Vaccine manufacturers claimed for many years that they had been forced to raise their prices to cover the costs of litigation and compensation for vaccine injuries. At one time, for example, the price of the diphtheria-pertussis-tetanus (DPT) vaccine increased more than 2,000% over a two-year period. Its manufacturer, having lost insurance coverage for the vaccine, announced a plan to set aside $8 per dose for a product-liability reserve. Other vaccine manufacturers simply decided to get out of the business.

But recent legislation should go far to restrain the sudden and erratic price hikes. In 1986 Congress passed the National Childhood Vaccine Injury Act to compensate children for injuries received from routine childhood immunizations. By setting up a trust fund supported by federal appropriations and a vaccine surcharge, Congress created a system speedy and generous enough to dissuade vaccine-injury victims from going on to the more lengthy and costly process of litigation. If the system works as expected, there should be fewer suits, followed by a more competitive market and lower vaccine prices. Children and families who otherwise might not have received compensation through the litigation process will now have a source of relief.
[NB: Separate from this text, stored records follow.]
(* ===== verification/Cluster.v ===== *)
(** * Raft safety on an asynchronous network

    A cluster of [RaftNode]s with a fixed set of voters. The network may lose,
    duplicate, delay and reorder messages at will: a message that was ever sent
    can be delivered any number of times, or never. Nodes crash and restart
    from what their host wrote; hosts compact logs whenever they like. The
    safety theorems of Raft, and that the node never trips over its own
    assertion, by induction over the steps of such a cluster. *)

From S2P Require Import Prelude RaftTypes RaftLog RaftLogFacts RaftNode RaftNodeFacts.
From S2P Require Import RaftNodeInv RaftProps RaftHistory RaftProtocol ProtocolSafety.
From S2P Require Import RaftRefine NodeSafety Durability.
Local Open Scope N_scope.

Local Infix "⪯" := prefix (at level 70).

Record Cluster := mkCluster { cl_nodes : gmap NodeId RaftNode; cl_sent : list Message }.

(** The host of node [id] drains the node: the output is durable, its messages
    are on the network. *)
Definition settle (id : NodeId) (n : RaftNode) (c : Cluster) : Cluster :=
  mkCluster (<[id := (take_output n).1]> (cl_nodes c)) (cl_sent c ++ o_messages (n_out n)).

(** A node is ticked, given a proposal or a read, given any message that was sent to
    it, compacts, or crashes and restarts from its disk. The voters are fixed:
    [propose_conf_change] is not a step, and no server of this repository calls it. *)
Inductive cluster_step (V0 : list NodeId) (c : Cluster) : Cluster → Prop :=
| step_tick id n :
    cl_nodes c !! id = Some n → cluster_step V0 c (settle id (tick n) c)
| step_propose id n data :
    cl_nodes c !! id = Some n → cluster_step V0 c (settle id (propose data n).1 c)
| step_read id n r :
    cl_nodes c !! id = Some n → cluster_step V0 c (settle id (read_index r n).1 c)
| step_deliver m n n' :
    m ∈ cl_sent c → cl_nodes c !! m_to m = Some n → step m n = Some n' →
    cluster_step V0 c (settle (m_to m) n' c)
| step_compact id n a data :
    cl_nodes c !! id = Some n →
    cluster_step V0 c (mkCluster (<[id := (node_compact a data n).1]> (cl_nodes c)) (cl_sent c))
| step_restart cfg n :
    cl_nodes c !! c_id cfg = Some n →
    cluster_step V0 c
      (mkCluster (<[c_id cfg := node_new cfg V0 (disk_of n)]> (cl_nodes c)) (cl_sent c)).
As often happens in Congress, the quirks of the legislative calendar were such that the law establishing the vaccine surcharge was enacted after federal health spending for 1988 had been allocated. As a result, the initial funding for the immunization program has not been enough to cover the cost of both the vaccines and the surcharge. State health departments, many of them caught in statewide budget deficits such as California’s, were similarly unprepared to deal with this year’s higher vaccine prices.

As schoolchildren line up this fall for their required immunizations, additional funding is necessary to ensure that there are enough vaccines to go around. Attempts are being made to secure a $13.3-million federal supplement to assist states with this one-time shortfall. But states will also have to contribute.

While Congress and the states scramble to make up for missing dollars this year, there are already signs that the vaccine-injury compensation program is having an impact on vaccine prices. The price for publicly supported polio vaccine, for example, has already dropped. Charges for DPT shots are expected to decrease by 12% next year. And two manufacturers are now competing for the DPT market instead of the one that has had a virtual monopoly for years. All this is before the program officially gets under way.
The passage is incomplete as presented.